INFORMATION:
(** * Wallet and network session manager of [src/App.jsx]

    A shallow embedding of the session layer of the Dice front end: the
    toast queue ([addToast], [removeToast]), the error handler
    ([handleError]), network validation ([validateNetwork]), contract
    binding ([initializeContracts]), the wallet event handlers
    ([handleChainChanged], [handleAccountsChanged]), [connectWallet],
    [switchNetwork], [handleLogout] and the mount effect [init].

    React state, the [window] object and the pending timers are fields of
    one [World]; each handler is a computation in a state-and-exception
    monad over it, and [step] is one turn of the event loop.

    - An [async] function is cut where it can stay suspended: at the two
      wallet requests of [switchNetwork] and at its [networkSwitchPromise],
      and in [connectWallet] at [await switchNetwork("mainnet")].  The other
      awaited calls ([provider.getNetwork], [provider.getBlockNumber],
      [provider.getSigner], [eth_requestAccounts], [eth_accounts]) are
      answered at once from the [Wallet] record of the world, so a handler
      runs through them without another handler in between.
    - A handler reads the state of the render it was created in.
      [handleChainChanged] is registered again whenever [provider] or
      [account] changes and so reads the current state; a run of
      [switchNetwork] keeps the [account] it was called with.
    - [parseInt(newChainId)] is taken as done: a chain-changed event carries
      the number.  All [BrowserProvider] objects wrap the one
      [window.ethereum] and are not told apart. *)

From Stdlib Require Import ZArith String Ascii List Bool Lia.
From Stdlib Require DecimalString HexadecimalString.
Import ListNotations.

Local Open Scope Z_scope.
Local Open Scope string_scope.
Local Open Scope list_scope.

Notation "s +++ t" := (String.append s t) (at level 60, right associativity).

(* ================================================================== *)
(** ** JavaScript values *)

(** [String(n)] for an integer, as in a template literal. *)
Definition string_of_Z (n : Z) : string :=
  DecimalString.NilZero.string_of_int (Z.to_int n).

(** [n.toString(16)]. *)
Definition toString16 (n : Z) : string :=
  HexadecimalString.NilZero.string_of_int (Z.to_hex_int n).

(** [s.includes(sub)]. *)
Fixpoint includes (s sub : string) : bool :=
  String.prefix sub s ||
  match s with
  | EmptyString => false
  | String _ s' => includes s' sub
  end.

(** [l.slice(-n)]: the last [n] elements. *)
Definition slice_last {A} (n : nat) (l : list A) : list A :=
  skipn (length l - n) l.

(** An error object: [error.code] (a number, when the wallet sets one) and
    [error.message].  A code that is not a number is never [===] to one
    and is modelled as absent. *)
Record JsError := { err_code : option Z; err_message : option string }.

(** [new Error(msg)]. *)
Definition Error (msg : string) : JsError :=
  {| err_code := None; err_message := Some msg |}.

Inductive Result (A : Type) : Type :=
| Ok (a : A)
| Throw (e : JsError).
Arguments Ok {A} a.
Arguments Throw {A} e.

(* ================================================================== *)
(** ** Network registry (lines 51-76) *)

(** The [import.meta.env] values read by [NETWORKS]. *)
Record ImportMetaEnv := {
  VITE_XDC_MAINNET_RPC : string;
  VITE_TOKEN_ADDRESS : string;
  VITE_DICE_ADDRESS : string;
  VITE_XDC_APOTHEM_RPC : string;
  VITE_APOTHEM_TOKEN_ADDRESS : string;
  VITE_APOTHEM_DICE_ADDRESS : string
}.

Record ContractAddresses := { addr_token : string; addr_dice : string }.

Record NetworkConfig := {
  net_chainId : Z;
  net_name : string;
  net_rpcUrl : string;
  net_contracts : ContractAddresses
}.

Definition MAINNET (env : ImportMetaEnv) : NetworkConfig :=
  {| net_chainId := 50;
     net_name := "XDC Mainnet";
     net_rpcUrl := VITE_XDC_MAINNET_RPC env;
     net_contracts := {| addr_token := VITE_TOKEN_ADDRESS env;
                         addr_dice := VITE_DICE_ADDRESS env |} |}.

Definition APOTHEM (env : ImportMetaEnv) : NetworkConfig :=
  {| net_chainId := 51;
     net_name := "XDC Apothem Testnet";
     net_rpcUrl := VITE_XDC_APOTHEM_RPC env;
     net_contracts := {| addr_token := VITE_APOTHEM_TOKEN_ADDRESS env;
                         addr_dice := VITE_APOTHEM_DICE_ADDRESS env |} |}.

(** The object [NETWORKS], in key order. *)
Definition NETWORKS (env : ImportMetaEnv) : list (string * NetworkConfig) :=
  [("MAINNET", MAINNET env); ("APOTHEM", APOTHEM env)].

Definition SUPPORTED_CHAIN_IDS (env : ImportMetaEnv) : list Z :=
  [net_chainId (MAINNET env); net_chainId (APOTHEM env)].

(** [SUPPORTED_CHAIN_IDS.includes(id)]. *)
Definition supported (env : ImportMetaEnv) (id : Z) : bool :=
  existsb (Z.eqb id) (SUPPORTED_CHAIN_IDS env).

(* ================================================================== *)
(** ** Session data *)

Inductive ToastType := info | success | warning | error.

Record Toast := {
  toast_id : string;
  toast_message : string;
  toast_type : ToastType
}.

Inductive Provider := BrowserProvider.

Record Signer := { signer_account : string }.

Inductive Abi := TokenABI | DiceABI.

(** [new ethers.Contract(target, abi, runner)]. *)
Record Contract := {
  contract_target : string;
  contract_abi : Abi;
  contract_runner : Signer
}.

Record Contracts := { token : option Contract; dice : option Contract }.

Definition no_contracts : Contracts := {| token := None; dice := None |}.

Record LoadingStates := {
  ls_provider : bool;
  ls_contracts : bool;
  ls_wallet : bool
}.

(** What the wallet and the RPC endpoint answer at present. *)
Record Wallet := {
  getNetwork : Result Z;                 (* Number((await provider.getNetwork()).chainId) *)
  getBlockNumber : Result Z;
  getSigner_error : option JsError;      (* provider.getSigner(account) rejects with it *)
  eth_requestAccounts : Result (list string);
  eth_accounts : Result (list string)
}.

Record NativeCurrency := {
  nc_name : string;
  nc_symbol : string;
  nc_decimals : Z
}.

Record AddChainParams := {
  add_chainId : string;
  add_chainName : string;
  add_rpcUrls : list string;
  add_nativeCurrency : NativeCurrency
}.

(** The calls of [window.ethereum.request], in the order they are made. *)
Inductive Request :=
| req_eth_requestAccounts
| req_eth_accounts
| req_wallet_switchEthereumChain (chainIdHex : string)
| req_wallet_addEthereumChain (params : AddChainParams).

(** The two kinds of [setTimeout] callbacks. *)
Inductive TimerAction :=
| ExpireToast (id : string)     (* addToast, 5000 ms *)
| RejectSwitch (run : nat).     (* networkSwitchPromise, 10000 ms *)

Record Timer := { timer_due : Z; timer_action : TimerAction }.

(** The listeners of the wallet's [chainChanged] event: the application's
    [handleChainChanged] and the [chainChangeHandler] closures of the runs
    of [switchNetwork]. *)
Inductive Listener :=
| AppChainHandler
| chainChangeHandler (run : nat).

Inductive PromiseState :=
| Pending
| Resolved
| Rejected (e : JsError).

(** Where a run of [switchNetwork] is suspended. *)
Inductive SwitchPhase :=
| AwaitSwitchRequest       (* await request(wallet_switchEthereumChain) *)
| AwaitAddRequest          (* await request(wallet_addEthereumChain) *)
| AwaitConfirmation        (* await networkSwitchPromise *)
| Settled (r : Result unit).

(** Who awaits the run. *)
Inductive Caller :=
| FromButton               (* onClick: the promise is dropped *)
| FromConnectWallet.       (* await switchNetwork("mainnet") *)

Record SwitchRun := {
  run_network : NetworkConfig;          (* const network *)
  run_chainIdHex : string;              (* const chainIdHex *)
  run_account : string;                 (* account, as captured by the callback *)
  run_promise : PromiseState;           (* networkSwitchPromise *)
  run_phase : SwitchPhase;
  run_caller : Caller
}.

Record World := {
  (* useState of App *)
  provider : option Provider;
  contracts : Contracts;
  account : string;
  chainId : option Z;
  toasts : list Toast;
  loadingStates : LoadingStates;
  (* window *)
  lastErrorKey : option string;         (* window._lastErrorKey *)
  ethereum : bool;                      (* window.ethereum is present *)
  listeners : list Listener;            (* of "chainChanged", in order of registration *)
  requests : list Request;
  wallet : Wallet;
  (* runtime *)
  clock : Z;                            (* Date.now() *)
  random_tape : nat -> string;          (* Math.random().toString(36).substr(2, 9) *)
  random_pos : nat;
  timers : list Timer;
  runs : list SwitchRun
}.

(** *** Field updates *)

Definition with_provider (v : option Provider) (w : World) : World :=
  {| provider := v; contracts := contracts w; account := account w;
     chainId := chainId w; toasts := toasts w; loadingStates := loadingStates w;
     lastErrorKey := lastErrorKey w; ethereum := ethereum w;
     listeners := listeners w; requests := requests w; wallet := wallet w;
     clock := clock w; random_tape := random_tape w; random_pos := random_pos w;
     timers := timers w; runs := runs w |}.

Definition with_contracts (v : Contracts) (w : World) : World :=
  {| provider := provider w; contracts := v; account := account w;
     chainId := chainId w; toasts := toasts w; loadingStates := loadingStates w;
     lastErrorKey := lastErrorKey w; ethereum := ethereum w;
     listeners := listeners w; requests := requests w; wallet := wallet w;
     clock := clock w; random_tape := random_tape w; random_pos := random_pos w;
     timers := timers w; runs := runs w |}.

Definition with_account (v : string) (w : World) : World :=
  {| provider := provider w; contracts := contracts w; account := v;
     chainId := chainId w; toasts := toasts w; loadingStates := loadingStates w;
     lastErrorKey := lastErrorKey w; ethereum := ethereum w;
     listeners := listeners w; requests := requests w; wallet := wallet w;
     clock := clock w; random_tape := random_tape w; random_pos := random_pos w;
     timers := timers w; runs := runs w |}.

ACTIVITY: Please return the lines above that run from the line containing "React state, the" to the line containing "- [parseInt(newChainId)] is", inclusive, exactly and with no other lines.

ANSWER TO THE PROBLEM:
    React state, the [window] object and the pending timers are fields of
    one [World]; each handler is a computation in a state-and-exception
    monad over it, and [step] is one turn of the event loop.

    - An [async] function is cut where it can stay suspended: at the two
      wallet requests of [switchNetwork] and at its [networkSwitchPromise],
      and in [connectWallet] at [await switchNetwork("mainnet")].  The other
      awaited calls ([provider.getNetwork], [provider.getBlockNumber],
      [provider.getSigner], [eth_requestAccounts], [eth_accounts]) are
      answered at once from the [Wallet] record of the world, so a handler
      runs through them without another handler in between.
    - A handler reads the state of the render it was created in.
      [handleChainChanged] is registered again whenever [provider] or
      [account] changes and so reads the current state; a run of
      [switchNetwork] keeps the [account] it was called with.
    - [parseInt(newChainId)] is taken as done: a chain-changed event carries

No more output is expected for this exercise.